Data extracted from a collection:
Lemma last_checked_grouped l i acc :
  grouped l = true ->
  last_checked_idx_aux i l acc
  = if Nat.eqb (length (filter auto_flag l)) 0 then acc
    else (Z.of_nat (i + length (filter auto_flag l)) - 1)%Z.
Proof.
  induction l as [|x r IH] in i, acc |- *; intros H; [ reflexivity | ].
  cbn [last_checked_idx_aux filter grouped] in H |- *.
  destruct (auto_flag x) eqn:Ex.
  - rewrite (IH (S i) (Z.of_nat i) H); cbn [length].
    destruct (length (filter auto_flag r)) as [|c]; cbn [Nat.eqb]; lia.
  - rewrite (last_checked_disabled _ _ _ H), (filter_disabled _ H); reflexivity.
Qed.

Lemma insert_idx_grouped l :
  grouped l = true -> Z.to_nat (last_checked_idx l + 1) = length (filter auto_flag l).
Proof.
  intros H; unfold last_checked_idx; rewrite (last_checked_grouped l 0 (-1) H).
  destruct (length (filter auto_flag l)) as [|c]; cbn [Nat.eqb]; lia.
Qed.

Lemma grouped_insert_enabled l x :
  grouped l = true -> auto_flag x = true ->
  grouped (py_insert (length (filter auto_flag l)) x l) = true.
Proof.
  unfold py_insert; intros H Hx.
  induction l as [|y r IH]; simpl; [ rewrite Hx; auto | ].
  simpl in H; destruct (auto_flag y) eqn:Ey; simpl.
  - rewrite Ey; auto.
  - rewrite (filter_disabled _ H); simpl; rewrite Hx; simpl; rewrite Ey; exact H.
Qed.

Lemma grouped_snoc_disabled l x :
  grouped l = true -> auto_flag x = false -> grouped (l ++ [x]) = true.
Proof.
  intros H Hx; induction l as [|y r IH]; simpl; [ rewrite Hx; auto | ].
  simpl in H; destruct (auto_flag y); auto.
  rewrite forallb_app, H; simpl; rewrite Hx; auto.
Qed.

Lemma grouped_app_groups a b :
  forallb auto_flag a = true -> forallb disabled b = true -> grouped (a ++ b) = true.
Proof.
  induction a as [|x a IH]; simpl; auto using grouped_of_disabled.
  intros H Hb; apply andb_true_iff in H as [H1 H2]; rewrite H1; auto.
Qed.

Lemma forallb_filter {A} (f : A -> bool) l : forallb f (filter f l) = true.
Proof. induction l as [|x l IH]; simpl; auto; destruct (f x) eqn:E; simpl; rewrite ?E; auto. Qed.

Lemma grouped_sort l : grouped (sort_by_group_key l) = true.
Proof.
  unfold sort_by_group_key; apply grouped_app_groups; [ apply forallb_filter | ].
  apply (forallb_filter disabled).
Qed.

Lemma py_insert_remove {A} j (x : A) l :
  (j <= length l)%nat ->
  nth_error (py_insert j x l) j = Some x /\ remove_nth j (py_insert j x l) = l.
Proof.
  intros Hj; unfold py_insert, remove_nth.
  assert (Hl : length (firstn j l) = j) by (apply firstn_length_le; exact Hj).
  split.
  - rewrite nth_error_app2 by lia; rewrite Hl, Nat.sub_diag; reflexivity.
  - rewrite firstn_app, skipn_app, Hl, Nat.sub_diag, firstn_all2 by lia.
    rewrite (skipn_all2 (firstn j l)) by lia.
    replace (S j - j)%nat with 1%nat by lia; simpl.
    rewrite app_nil_r; apply firstn_skipn.
Qed.

Lemma toggle_at_grouped idx sub subs :
  grouped subs = true -> grouped (toggle_at idx sub subs) = true.
Proof.
  intros H; unfold toggle_at.
  pose proof (grouped_remove subs idx H) as Hr.
  destruct (get_or false (auto_update sub)); simpl.
  - unfold py_insert; rewrite firstn_all, skipn_all; apply grouped_snoc_disabled; auto.
  - rewrite (insert_idx_grouped _ Hr); apply grouped_insert_enabled; auto.
Qed.

Lemma toggle_at_order idx sub subs :
  grouped subs = true ->
  exists j, nth_error (toggle_at idx sub subs) j
              = Some (set_auto_update (negb (get_or false (auto_update sub))) sub)
            /\ remove_nth j (toggle_at idx sub subs) = remove_nth idx subs.
Proof.
  intros H; unfold toggle_at.
  pose proof (grouped_remove subs idx H) as Hr.
  destruct (get_or false (auto_update sub)); simpl.
  - exists (length (remove_nth idx subs)); apply py_insert_remove; lia.
  - rewrite (insert_idx_grouped _ Hr).
    exists (length (filter auto_flag (remove_nth idx subs))); apply py_insert_remove.
    apply filter_length_le.
Qed.

Lemma menu_grouped subs selected ns s out s' :
  grouped subs = true ->
  menu_set_auto_update_selected subs selected ns s = (Ret out, s') -> grouped out = true.
Proof.
  intros H; unfold menu_set_auto_update_selected.
  destruct selected as [|r0 rs]; [ intros E; inversion E; subst; exact H | ].
  destruct (Nat.eqb _ 0); [ intros E; inversion E; subst; exact H | ].
  unfold bind; destruct (load_repos s) as [[v|e] s1]; [ | discriminate ].
  destruct (with_subscriptions v _ s1) as [[reg|e] s2]; [ | discriminate ].
  destruct (save_repos reg s2) as [[[]|e] s3]; [ | discriminate ].
  intros E; inversion E; subst; apply grouped_sort.
Qed.

(** C8: toggling the flag of one record of a grouped list (enabled records
    first) gives a grouped list; the toggled record sits at some index [j],
    and removing it gives back the list without the record, so the order of
    all other records is kept; the list saved to [repos.json] is that list.
    The menu command that sets the flag of several records also leaves a
    grouped list. *)
Theorem toggle_keeps_grouping :
  forall subs r idx sub,
    grouped subs = true ->
    find_index (repo_is r) subs = Some idx -> nth_error subs idx = Some sub ->
    grouped (toggle_at idx sub subs) = true
    /\ (exists j, nth_error (toggle_at idx sub subs) j
                    = Some (set_auto_update (negb (get_or false (auto_update sub))) sub)
                  /\ remove_nth j (toggle_at idx sub subs) = remove_nth idx subs)
    /\ (forall s reg, load_repos s = (Ret (JDict reg), s) ->
          toggle_auto_update subs r s
          = (Ret (toggle_at idx sub subs),
             mkSt (world s) (Some (dump_json env (mkRegistry (Some (toggle_at idx sub subs)))))
                  (trace s ++ [EvSave (dump_json env (mkRegistry (Some (toggle_at idx sub subs))))])))
    /\ (forall selected ns s out s',
          menu_set_auto_update_selected subs selected ns s = (Ret out, s') -> grouped out = true).
Proof.
  intros subs r idx sub Hg Hf Hn.
  split; [ apply toggle_at_grouped; exact Hg | ].
  split; [ apply toggle_at_order; exact Hg | ].
  split.
  - intros s reg Hl; unfold toggle_auto_update; rewrite Hf, Hn.
    unfold bind; rewrite Hl; reflexivity.
  - intros selected ns s out s'; apply menu_grouped; exact Hg.
Qed.

(** ** Registry store *)

(** C9: [load_repos] never raises and leaves the state as it is; when the
    file is missing or does not parse it returns the empty registry, whose
    subscription list is empty. *)
Theorem load_never_raises :
  (forall s, exists v, load_repos s = (Ret v, s))
  /\ (forall s,
        (repos_file s = None \/ exists c, repos_file s = Some c /\ parse_json env c = None) ->
        load_repos s = (Ret (JDict empty_registry), s)
        /\ bind load_repos get_subscriptions s = (Ret [], s)).
Proof.
  split.
  - intros s; unfold load_repos.
    destruct (repos_file s) as [c|]; [ destruct (parse_json env c) | ]; eauto.
  - intros s Hs.
    assert (E : load_repos s = (Ret (JDict empty_registry), s)).
    { unfold load_repos; destruct Hs as [-> | (c & -> & Hp)]; [ reflexivity | rewrite Hp; reflexivity ]. }
    split; [ exact E | unfold bind; rewrite E; reflexivity ].
Qed.

Lemma filter_shorter {A} (f : A -> bool) l :
  Nat.ltb (length (filter (fun x => negb (f x)) l)) (length l) = existsb f l.
Proof.
  induction l as [|x l IH]; [ reflexivity | ]; cbn [filter length existsb].
  destruct (f x); cbn [negb orb].
  - apply Nat.ltb_lt; pose proof (filter_length_le (fun x => negb (f x)) l); lia.
  - exact IH.
Qed.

REQUIRED WORK: With "inversion" as the string to match, show every line of the entries above that has it.

ANSWER TO THIS TASK:
  destruct selected as [|r0 rs]; [ intros E; inversion E; subst; exact H | ].
  destruct (Nat.eqb _ 0); [ intros E; inversion E; subst; exact H | ].
  intros E; inversion E; subst; apply grouped_sort.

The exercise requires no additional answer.